Lemma next_setted_bit_first mem size start :
  bytes_ok mem -> 0 <= start -> 0 <= size -> bitmap_end size < alen mem ->
  start mod 8 = 0 \/ schar (aget mem (start / 8)) <> 0 ->
  exists r, next_setted_bit mem size start = Some r /\ first_bit true mem size start r.
Proof. intros. apply next_bit_spec; try done. apply find_first_setted_search. Qed.

(** The scan for the successor of a set bit needs no alignment hypothesis. *)
Lemma next_setted_after mem size i :
  bytes_ok mem -> 0 <= i -> 0 <= size -> bitmap_end size < alen mem -> bit mem i = true ->
  exists r, next_setted_bit mem size (i + 1) = Some r /\ first_bit true mem size (i + 1) r.
Proof.
  intros Hmem Hi Hs Hlen Hb. apply next_setted_bit_first; try done; [lia|].
  pose proof (Z.div_mod i 8 ltac:(lia)). pose proof (Z.mod_pos_bound i 8 ltac:(lia)).
  destruct (decide (i mod 8 = 7)) as [H7|H7]; [left|right].
  - replace (i + 1) with ((i / 8 + 1) * 8) by lia. apply Z.mod_mul. lia.
  - assert ((i + 1) / 8 = i / 8) as ->.
    { symmetry. apply Z.div_unique with (i mod 8 + 1); lia. }
    intros Hz0. unfold bit in Hb. pose proof (aget_byte mem (i / 8) Hmem) as [? ?].
    assert (aget mem (i / 8) = 0) as Hz
      by (unfold schar in Hz0; destruct (Z.ltb_spec (aget mem (i / 8)) 128); lia).
    by rewrite Hz, Z.bits_0 in Hb.
Qed.

(** [next_unsetted_bit] returns the first clear bit at or after [start] below
    [size], or -1 when there is none, provided the memory reaches one byte past the
    bitmap (the loop runs to [iter <= end]) and the scan does not start inside a full byte. *)
Theorem next_unsetted_bit_correct mem size start :
  bytes_ok mem -> 0 <= start -> 0 <= size -> bitmap_end size < alen mem ->
  start mod 8 = 0 \/ schar (aget mem (start / 8)) <> -1 ->
  exists r, next_unsetted_bit mem size start = Some r /\ first_bit false mem size start r.
Proof. apply next_unsetted_bit_first. Qed.

Lemma next_unsetted_bit_correct_witness :
  exists r, next_unsetted_bit [255; 11; 0] 12 8 = Some r /\ first_bit false [255; 11; 0] 12 8 r.
Proof.
  apply next_unsetted_bit_correct; try lia.
  - repeat constructor; unfold is_byte; lia.
  - vm_compute. done.
  - left. reflexivity.
Defined.

(** Without the alignment hypothesis the scans are wrong: a start inside a byte
    that holds no candidate keeps its offset for the next byte, so the candidates of
    that byte below the offset are missed.  Bit 8 is the first set bit after bit 3, and
    the scan reports that there is none. *)
Theorem next_setted_bit_unaligned :
  next_setted_bit [0; 1; 0] 16 3 = Some (-1) /\ bit [0; 1; 0] 8 = true /\
  next_unsetted_bit [255; 254; 255] 16 3 = Some (-1) /\ bit [255; 254; 255] 8 = false.
Proof. by vm_compute. Qed.
(* ===== verification/Replacer.v ===== *)
(** * Replacement policy (storage/default/replacer.h, lru_replacer.cpp)

    [Replacer] is the abstract class of replacer.h as a type class, [ReplacerLaws] what
    the buffer pool relies on: a replacer behaves as the list [evictable] of frame
    identifiers, newest first.  [Module LRU] is LRUReplacer: a doubly linked list of
    frames and a hash table from a frame to its list node.  A node of the [std::list]
    is named by the number of its allocation, which is what an iterator holds. *)
From S2P Require Import Prelude.

Abbreviation FrameId := Z (only parsing).

Class Replacer (R : Type) := {
  Victim : R -> option FrameId * R;
  Pin : FrameId -> R -> R;
  Unpin : FrameId -> R -> R;
  Size : R -> Z }.

Class ReplacerLaws (R : Type) `{Replacer R} := {
  replacer_ok : R -> Prop;
  evictable : R -> list FrameId;
  capacity : R -> Z;
  evictable_NoDup r : replacer_ok r -> NoDup (evictable r);
  evictable_length r : replacer_ok r -> alen (evictable r) <= capacity r;
  Victim_none r : replacer_ok r -> evictable r = [] -> Victim r = (None, r);
  Victim_some r l f :
    replacer_ok r -> evictable r = l ++ [f] ->
    exists r', Victim r = (Some f, r') /\ replacer_ok r' /\ evictable r' = l /\
      capacity r' = capacity r;
  Pin_ok f r : replacer_ok r -> replacer_ok (Pin f r);
  Pin_evictable f r : replacer_ok r -> evictable (Pin f r) = filter (fun g => g <> f) (evictable r);
  Pin_capacity f r : capacity (Pin f r) = capacity r;
  Unpin_ok f r : replacer_ok r -> replacer_ok (Unpin f r);
  Unpin_evictable f r :
    replacer_ok r ->
    evictable (Unpin f r) =
      if decide (f ∈ evictable r) then evictable r
      else take (Z.to_nat (capacity r)) (f :: evictable r);
  Unpin_capacity f r : capacity (Unpin f r) = capacity r;
  Size_length r : replacer_ok r -> Size r = alen (evictable r) }.

Module LRU.

Record LRUReplacer := {
  cache_map_ : gmap Z Z;          (* FrameId -> list node *)
  cache_list_ : list (Z * Z);     (* (list node, FrameId), front to back: new -> old *)
  size_ : Z;
  capacity_ : Z;
  fresh_node : Z                  (* the next list node to be allocated *)
}.

Definition create (num_pages : Z) : LRUReplacer :=
  {| cache_map_ := ∅; cache_list_ := []; size_ := 0; capacity_ := num_pages; fresh_node := 0 |}.

(** [cache_list_.erase(it)]. *)
Definition erase (it : Z) (l : list (Z * Z)) : list (Z * Z) := filter (fun x => x.1 <> it) l.

(** [Victim(&frame_id)]: the result is [*frame_id] when the function returns true.
    [back()] of an empty list is undefined; the test of [size_] excludes it. *)
Definition victim (r : LRUReplacer) : option Z * LRUReplacer :=
  if size_ r =? 0 then (None, r)
  else
    match last (cache_list_ r) with
    | None => (None, r)
    | Some back =>
        (Some back.2,
         {| cache_map_ := delete back.2 (cache_map_ r);
            cache_list_ := removelast (cache_list_ r);
            size_ := size_ r - 1; capacity_ := capacity_ r; fresh_node := fresh_node r |})
    end.

Definition pin (frame_id : Z) (r : LRUReplacer) : LRUReplacer :=
  match cache_map_ r !! frame_id with
  | Some it =>
      {| cache_map_ := delete frame_id (cache_map_ r);
         cache_list_ := erase it (cache_list_ r);
         size_ := size_ r - 1; capacity_ := capacity_ r; fresh_node := fresh_node r |}
  | None => r
  end.

(** The first [if] of [Unpin]: [push_front] and the new map entry. *)
Definition push (frame_id : Z) (r : LRUReplacer) : LRUReplacer :=
  match cache_map_ r !! frame_id with
  | Some _ => r
  | None =>
      {| cache_map_ := <[frame_id := fresh_node r]> (cache_map_ r);
         cache_list_ := (fresh_node r, frame_id) :: cache_list_ r;
         size_ := size_ r + 1; capacity_ := capacity_ r; fresh_node := fresh_node r + 1 |}
  end.

(** The second [if] of [Unpin]: the oldest frame leaves a full list. *)
Definition evict_over_capacity (r : LRUReplacer) : LRUReplacer :=
  if capacity_ r <? size_ r then
    match last (cache_list_ r) with
    | None => r
    | Some back =>
        {| cache_map_ := delete back.2 (cache_map_ r);
           cache_list_ := removelast (cache_list_ r);
           size_ := size_ r - 1; capacity_ := capacity_ r; fresh_node := fresh_node r |}
    end
  else r.

Definition unpin (frame_id : Z) (r : LRUReplacer) : LRUReplacer :=
  evict_over_capacity (push frame_id r).

#[global] Instance LRU_Replacer : Replacer LRUReplacer := {
  Victim := victim; Pin := pin; Unpin := unpin; Size := size_ }.

(** The frames of the list, and the invariant that ties the map to the list. *)
Definition frames (r : LRUReplacer) : list Z := (cache_list_ r).*2.

Record inv (r : LRUReplacer) : Prop := {
  inv_nodes : NoDup (cache_list_ r).*1;
  inv_frames : NoDup (frames r);
  inv_map : forall f it, cache_map_ r !! f = Some it <-> (it, f) ∈ cache_list_ r;
  inv_size : size_ r = alen (cache_list_ r);
  inv_fresh : Forall (fun x => x.1 < fresh_node r) (cache_list_ r) }.

Definition ok (r : LRUReplacer) : Prop := inv r /\ size_ r <= capacity_ r.

(** ** Lemmas *)

Lemma map_none r f : inv r -> cache_map_ r !! f = None <-> f ∉ frames r.
Proof.
  intros Hinv. unfold frames. split.
  - intros Hn Hin. apply list_elem_of_fmap in Hin as ((it & g) & Heq & Hin); simpl in Heq; subst g.
    apply (inv_map r Hinv) in Hin. congruence.
  - intros Hn. destruct (cache_map_ r !! f) as [it|] eqn:E; [|done].
    apply (inv_map r Hinv) in E. destruct Hn. apply list_elem_of_fmap. by exists (it, f).
Qed.

Lemma create_inv n : inv (create n).
Proof.
  constructor; simpl; try constructor.
  - rewrite lookup_empty. done.
  - intros Hin. inversion Hin.
Qed.

Lemma create_ok n : 0 <= n -> ok (create n).
Proof. intros. split; [apply create_inv|done]. Qed.

Lemma push_inv f r : inv r -> inv (push f r).
Proof.
  intros Hinv. unfold push. destruct (cache_map_ r !! f) eqn:E; [done|].
  assert (Hf : f ∉ frames r) by (by apply (map_none r f Hinv)).
  destruct Hinv as [H1 H2 H3 H4 H5]. constructor; simpl.
  - apply NoDup_cons. split; [|done]. intros Hin.
    apply list_elem_of_fmap in Hin as (x & Heq & Hin).
    rewrite Forall_forall in H5. specialize (H5 x Hin). lia.
  - apply NoDup_cons. done.
  - intros g it. rewrite elem_of_cons, <- H3. destruct (decide (f = g)) as [->|].
    + rewrite lookup_insert_eq. split; [intros; simplify_eq; by left|].
      intros [?|?]; simplify_eq; done.
    + rewrite lookup_insert_ne by done. split; [by right|]. intros [?|?]; simplify_eq; done.
  - rewrite alen_cons. lia.
  - constructor; simpl; [lia|]. eapply Forall_impl; [done|]. simpl. lia.
Qed.

(** Removing the last node of the list together with its map entry. *)
Lemma drop_last_inv r l it f :
  inv r -> cache_list_ r = l ++ [(it, f)] ->
  inv {| cache_map_ := delete f (cache_map_ r); cache_list_ := l;
         size_ := size_ r - 1; capacity_ := capacity_ r; fresh_node := fresh_node r |}.
Proof.
  intros [H1 H2 H3 H4 H5] Hl. unfold frames in *. rewrite Hl in *.
  rewrite fmap_app in H1, H2. apply NoDup_app in H1 as (H1 & H1' & _).
  apply NoDup_app in H2 as (H2 & H2' & _). constructor; simpl; try done.
  - intros g jt. destruct (decide (f = g)) as [<-|].
    + rewrite lookup_delete_eq. split; [done|]. intros Hin. destruct (H2' f); [|simpl; set_solver].
      apply list_elem_of_fmap. by exists (jt, f).
    + rewrite lookup_delete_ne, H3 by done. rewrite elem_of_app, list_elem_of_singleton. naive_solver.
  - rewrite H4, alen_app. vm_compute (alen [_]). lia.
  - by apply Forall_app in H5 as [? _].
Qed.

Lemma erase_frames r f it :
  inv r -> cache_map_ r !! f = Some it ->
  (erase it (cache_list_ r)).*2 = filter (fun g => g <> f) (frames r).
Proof.
  intros Hinv Hm. apply (inv_map r Hinv) in Hm.
  assert (Hiff : Forall (fun x => x.1 <> it <-> x.2 <> f) (cache_list_ r)).
  { apply Forall_forall. intros [jt g] Hin. simpl.
    apply (inv_map r Hinv) in Hin as Hg. apply (inv_map r Hinv) in Hm as Hf.
    split; intros Hne ->; [congruence|]. apply Hne.
    eapply (assoc_unique (cache_list_ r)); [apply Hinv|done|done]. }
  unfold erase, frames. clear Hinv Hm. induction Hiff as [|[jt g] l Hx Hl IH]; [done|].
  rewrite fmap_cons, !filter_cons. simpl in *.
  destruct (decide (jt <> it)), (decide (g <> f)); try naive_solver. rewrite fmap_cons. by f_equal.
Qed.

Lemma erase_split l1 l2 it (f : Z) :
  NoDup (l1 ++ (it, f) :: l2).*1 -> erase it (l1 ++ (it, f) :: l2) = l1 ++ l2.
Proof.
  intros Hnd. rewrite fmap_app, fmap_cons in Hnd. apply NoDup_app in Hnd as (_ & Hd & Hnd).
  apply NoDup_cons in Hnd as [Hn _]. unfold erase. rewrite filter_app, filter_cons_False; simpl.
  - rewrite !filter_id; [done| |]; apply Forall_forall; intros [jt g] Hin Heq; simpl in *; subst jt.
    + apply Hn, list_elem_of_fmap. by exists (it, g).
    + apply (Hd it); [|by left]. apply list_elem_of_fmap. by exists (it, g).
  - naive_solver.
Qed.

Lemma erase_inv r f it :
  inv r -> cache_map_ r !! f = Some it ->
  inv {| cache_map_ := delete f (cache_map_ r); cache_list_ := erase it (cache_list_ r);
         size_ := size_ r - 1; capacity_ := capacity_ r; fresh_node := fresh_node r |}.
Proof.
  intros Hinv Hm. pose proof (erase_frames r f it Hinv Hm) as Hfr.
  assert (Hin : (it, f) ∈ cache_list_ r) by (by apply (inv_map r Hinv)).
  destruct Hinv as [H1 H2 H3 H4 H5]. constructor; simpl.
  - unfold erase. eapply sublist_NoDup; [exact H1|apply fmap_sublist, sublist_filter].
  - unfold frames; simpl. rewrite Hfr. by apply NoDup_filter.
  - intros g jt. unfold erase. rewrite list_elem_of_filter; simpl.
    destruct (decide (f = g)) as [<-|].
    + rewrite lookup_delete_eq. split; [done|]. intros [Hne Hj]. destruct Hne.
      apply H3 in Hj. congruence.
    + rewrite lookup_delete_ne, H3 by done. split; [|naive_solver]. intros Hj. split; [|done].
      intros ->. pose proof (assoc_unique _ _ _ _ H1 Hin Hj). done.
  - rewrite H4. apply list_elem_of_split in Hin as (l1 & l2 & Hl). rewrite Hl in *.
    rewrite (erase_split l1 l2 it f) by done. rewrite !alen_app, alen_cons. lia.
  - unfold erase. rewrite Forall_forall in H5 |- *. intros x [_ Hx]%list_elem_of_filter. by apply H5.
Qed.

(** The oldest frame: the last element of the list, its map entry and its place in [frames]. *)
Lemma victim_split r l f :
  inv r -> frames r = l ++ [f] ->
  exists it k, cache_list_ r = k ++ [(it, f)] /\ k.*2 = l /\ last (cache_list_ r) = Some (it, f) /\
    removelast (cache_list_ r) = k.
Proof.
  unfold frames. intros Hinv Hf. destruct (cache_list_ r) as [|x k _] eqn:E using rev_ind.
  { destruct l; discriminate Hf. }
  rewrite fmap_app in Hf. apply app_inj_2 in Hf as [Hk Hx]; [|done]. destruct x as [it g].
  simplify_eq/=. exists it, k. split_and!; [done|done|apply last_snoc|apply removelast_last].
Qed.

Lemma victim_some r l f :
  ok r -> frames r = l ++ [f] ->
  exists r', victim r = (Some f, r') /\ ok r' /\ frames r' = l /\ capacity_ r' = capacity_ r.
Proof.
  intros [Hinv Hcap] Hf. destruct (victim_split r l f Hinv Hf) as (it & k & Hl & Hk & Hlast & Hrm).
  unfold victim. rewrite Hlast. destruct (Z.eqb_spec (size_ r) 0) as [H0|H0].
  { rewrite (inv_size r Hinv), Hl, alen_app in H0. pose proof (alen_nonneg k).
    vm_compute (alen [_]) in H0. lia. }
  eexists. split; [done|]. rewrite Hrm; simpl.
  split_and!; [split; [by eapply drop_last_inv|simpl; lia]|done|done].
Qed.

Lemma pin_frames f r : inv r -> frames (pin f r) = filter (fun g => g <> f) (frames r).
Proof.
  intros Hinv. unfold pin. destruct (cache_map_ r !! f) as [it|] eqn:E.
  - by apply erase_frames.
  - symmetry. apply filter_id, Forall_forall. intros g Hg ->. by apply (map_none r f Hinv) in E.
Qed.

Lemma pin_ok f r : ok r -> ok (pin f r).
Proof.
  intros [Hinv Hcap]. unfold pin. destruct (cache_map_ r !! f) as [it|] eqn:E; [|done].
  split; [by apply erase_inv|simpl; lia].
Qed.

Lemma push_frames f r :
  inv r -> frames (push f r) = if decide (f ∈ frames r) then frames r else f :: frames r.
Proof.
  intros Hinv. unfold push. pose proof (map_none r f Hinv) as Hn.
  destruct (cache_map_ r !! f) eqn:E; case_decide; try done.
  - by destruct Hn as [_ Hn]; specialize (Hn ltac:(done)).
  - by destruct Hn as [Hn _]; specialize (Hn eq_refl).
Qed.
(* ===== verification/OsFile.v ===== *)
(** * Paged files and the system calls on them

    [Page] is the unit of I/O of disk_buffer_pool.h.  The system calls are not part of
    the program: [OS] is the interface through which the buffer pool uses them, over an
    abstract world [W], and [OSLaws] the documented behaviour the theorems rely on.
    Every call may fail.  [Module MemFS] is a concrete in-memory file system that
    satisfies the laws; the witnesses run the program on it. *)
From S2P Require Import Prelude.
From Stdlib Require Import String.

(** [typedef struct { PageNum page_num; char data[BP_PAGE_DATA_SIZE]; } Page;] *)
Record Page := { p_page_num : Z; p_data : list Z }.

Definition BP_PAGE_SIZE : Z := Z.shiftl 1 12.
Definition sizeof_PageNum : Z := 4.
Definition BP_PAGE_DATA_SIZE : Z := BP_PAGE_SIZE - sizeof_PageNum.
Definition sizeof_Page : Z := sizeof_PageNum + BP_PAGE_DATA_SIZE.

Lemma sizeof_Page_eq : sizeof_Page = 4096.
Proof. done. Qed.

Definition zero_page : Page :=
  {| p_page_num := 0; p_data := replicate (Z.to_nat BP_PAGE_DATA_SIZE) 0 |}.

#[export] Instance Page_eq_dec : EqDecision Page.
Proof. solve_decision. Defined.
#[export] Instance Page_inhabited : Inhabited Page := populate zero_page.

Class OS (W : Type) := {
  os_create : string -> W -> option Z * W;    (* open(name, O_RDWR | O_CREAT | O_EXCL) *)
  os_open : string -> W -> option Z * W;      (* open(name, O_RDWR); None is a negative result *)
  os_close : Z -> W -> bool * W;              (* true: the result is not negative *)
  os_unlink : string -> W -> bool * W;        (* true: the result is not -1 *)
  os_lseek : Z -> Z -> W -> Z * W;            (* lseek(fd, offset, SEEK_SET) *)
  os_read : Z -> Page -> W -> (bool * Page) * W;  (* read(fd, page, sizeof(Page)): was it the whole
                                                     page, and the content of the buffer after *)
  os_write : Z -> Page -> W -> bool * W;      (* write(fd, page, sizeof(Page)) == sizeof(Page) *)
  os_clock : W -> Z                           (* clock_gettime(CLOCK_MONOTONIC), in ns *)
}.

(** Observations on the world: the file behind an open descriptor, the file offset of a
    descriptor, and the page image at a byte offset of a file. *)
Class OSLaws (W : Type) `{OS W} := {
  os_file : W -> Z -> option Z;
  os_offset : W -> Z -> Z;
  os_content : W -> Z -> Z -> option Page;
  os_lseek_ok fd off w :
    is_Some (os_file w fd) -> 0 <= off ->
    exists w', os_lseek fd off w = (off, w') /\ os_offset w' fd = off /\
      (forall d, os_file w' d = os_file w d) /\
      (forall f o, os_content w' f o = os_content w f o);
  os_read_ok fd p w f b q w' :
    os_file w fd = Some f -> os_read fd p w = ((b, q), w') ->
    (forall d, os_file w' d = os_file w d) /\
    (forall f' o, os_content w' f' o = os_content w f' o) /\
    (b = true -> os_content w f (os_offset w fd) = Some q);
  os_write_ok fd p w f b w' :
    os_file w fd = Some f -> os_write fd p w = (b, w') ->
    (forall d, os_file w' d = os_file w d) /\
    (b = true -> os_content w' f (os_offset w fd) = Some p) /\
    (forall f' o q, os_content w f' o = Some q ->
       f' <> f \/ o + sizeof_Page <= os_offset w fd \/ os_offset w fd + sizeof_Page <= o ->
       os_content w' f' o = Some q) }.

Module MemFS.

Record fs := {
  names : gmap string Z;               (* directory: name -> inode *)
  contents : gmap Z (gmap Z Page);     (* inode -> byte offset -> page image *)
  fds : gmap Z (Z * Z);                (* descriptor -> (inode, offset) *)
  next : Z                             (* next unused inode and descriptor *)
}.

Definition empty : fs := {| names := ∅; contents := ∅; fds := ∅; next := 3 |}.

Definition open_inode (i : Z) (w : fs) : option Z * fs :=
  (Some (next w), {| names := names w; contents := contents w;
                     fds := <[next w := (i, 0)]> (fds w); next := next w + 1 |}).

Definition fs_create (name : string) (w : fs) : option Z * fs :=
  match names w !! name with
  | Some _ => (None, w)
  | None =>
      open_inode (next w) {| names := <[name := next w]> (names w);
        contents := <[next w := ∅]> (contents w); fds := fds w; next := next w + 1 |}
  end.

Definition fs_open (name : string) (w : fs) : option Z * fs :=
  match names w !! name with
  | Some i => open_inode i w
  | None => (None, w)
  end.

Definition fs_close (fd : Z) (w : fs) : bool * fs :=
  match fds w !! fd with
  | Some _ => (true, {| names := names w; contents := contents w;
                        fds := delete fd (fds w); next := next w |})
  | None => (false, w)
  end.

Definition fs_unlink (name : string) (w : fs) : bool * fs :=
  match names w !! name with
  | Some _ => (true, {| names := delete name (names w); contents := contents w;
                        fds := fds w; next := next w |})
  | None => (false, w)
  end.

Definition fs_lseek (fd off : Z) (w : fs) : Z * fs :=
  match fds w !! fd with
  | Some (i, _) =>
      if off <? 0 then (-1, w)
      else (off, {| names := names w; contents := contents w;
                    fds := <[fd := (i, off)]> (fds w); next := next w |})
  | None => (-1, w)
  end.

Definition fs_content (w : fs) (i off : Z) : option Page := contents w !! i ≫= (.!! off).

Definition advance (fd : Z) (w : fs) : fs :=
  match fds w !! fd with
  | Some (i, off) =>
      {| names := names w; contents := contents w;
         fds := <[fd := (i, off + sizeof_Page)]> (fds w); next := next w |}
  | None => w
  end.

Definition fs_read (fd : Z) (buf : Page) (w : fs) : (bool * Page) * fs :=
  match fds w !! fd with
  | Some (i, off) =>
      match fs_content w i off with
      | Some p => ((true, p), advance fd w)
      | None => ((false, buf), w)
      end
  | None => ((false, buf), w)
  end.

Definition fs_write (fd : Z) (p : Page) (w : fs) : bool * fs :=
  match fds w !! fd with
  | Some (i, off) =>
      (true, advance fd {| names := names w;
               contents := <[i := <[off := p]> (default ∅ (contents w !! i))]> (contents w);
               fds := fds w; next := next w |})
  | None => (false, w)
  end.

#[global] Instance MemFS_OS : OS fs := {
  os_create := fs_create; os_open := fs_open; os_close := fs_close; os_unlink := fs_unlink;
  os_lseek := fs_lseek; os_read := fs_read; os_write := fs_write; os_clock := fun w => next w }.

Definition fs_file (w : fs) (fd : Z) : option Z := fst <$> fds w !! fd.
Definition fs_offset (w : fs) (fd : Z) : Z := default 0 (snd <$> fds w !! fd).

Lemma fs_file_seek w fd i off off' d :
  fds w !! fd = Some (i, off) ->
  fst <$> <[fd := (i, off')]> (fds w) !! d = fs_file w d.
Proof.
  intros H. unfold fs_file. destruct (decide (fd = d)) as [<-|].
  - by rewrite lookup_insert_eq, H.
  - by rewrite lookup_insert_ne.
Qed.

Lemma fs_file_advance w fd d : fs_file (advance fd w) d = fs_file w d.
Proof.
  unfold advance. destruct (fds w !! fd) as [[i off]|] eqn:E; [|done].
  unfold fs_file at 1; simpl. by apply fs_file_seek with (off := off).
Qed.

Lemma fs_content_advance w fd f o : fs_content (advance fd w) f o = fs_content w f o.
Proof. unfold advance. by destruct (fds w !! fd) as [[]|]. Qed.

#[global] Program Instance MemFS_OSLaws : OSLaws fs := {
  os_file := fs_file; os_offset := fs_offset; os_content := fs_content }.
Next Obligation.
  intros fd off w [f Hf] Hoff. unfold fs_file in Hf. simpl. unfold fs_lseek.
  destruct (fds w !! fd) as [[i o]|] eqn:E; [|done]. destruct (Z.ltb_spec off 0); [lia|].
  eexists. split; [done|]. split_and!.
  - unfold fs_offset; simpl. by rewrite lookup_insert_eq.
  - intros d. unfold fs_file at 1; simpl. by apply fs_file_seek with (off := o).
  - done.
Qed.
Next Obligation.
  simpl. intros fd p w f b q w' Hf Hr. unfold fs_read, fs_file in *.
  destruct (fds w !! fd) as [[i o]|] eqn:E; [|done]. simplify_eq/=.
  destruct (fs_content w f o) as [r|] eqn:Ec; simplify_eq/=; [|done].
  split_and!; intros; [apply fs_file_advance|apply fs_content_advance|].
  unfold fs_offset. by rewrite E.
Qed.
Next Obligation.
  simpl. intros fd p w f b w' Hf Hw. unfold fs_write, fs_file in *.
  destruct (fds w !! fd) as [[i o]|] eqn:E; [|done]. simplify_eq/=.
  unfold fs_offset. rewrite E; simpl.
  split_and!; intros; [apply fs_file_advance| |].
  - rewrite fs_content_advance. unfold fs_content; simpl. rewrite lookup_insert_eq; simpl.
    by rewrite lookup_insert_eq.
  - rewrite fs_content_advance. unfold fs_content in *; simpl.
    destruct (decide (f' = f)) as [->|].
    + rewrite lookup_insert_eq; simpl. rewrite lookup_insert_ne.
      2: { pose proof sizeof_Page_eq. intros <-. destruct H0 as [?|[?|?]]; [done|lia|lia]. }
      destruct (contents w !! f); done.
    + by rewrite lookup_insert_ne by done.
Qed.

End MemFS.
*-*-*
EXERCISE INSTRUCTIONS
Taking the listing above as the source, transcribe only the lines starting at the line with "identifiers, newest first." and going through the line with "evictable : R -> list FrameId;", unaltered and with both ends included.

EXERCISE SOLUTION
    identifiers, newest first.  [Module LRU] is LRUReplacer: a doubly linked list of
    frames and a hash table from a frame to its list node.  A node of the [std::list]
    is named by the number of its allocation, which is what an iterator holds. *)
From S2P Require Import Prelude.

Abbreviation FrameId := Z (only parsing).

Class Replacer (R : Type) := {
  Victim : R -> option FrameId * R;
  Pin : FrameId -> R -> R;
  Unpin : FrameId -> R -> R;
  Size : R -> Z }.

Class ReplacerLaws (R : Type) `{Replacer R} := {
  replacer_ok : R -> Prop;
  evictable : R -> list FrameId;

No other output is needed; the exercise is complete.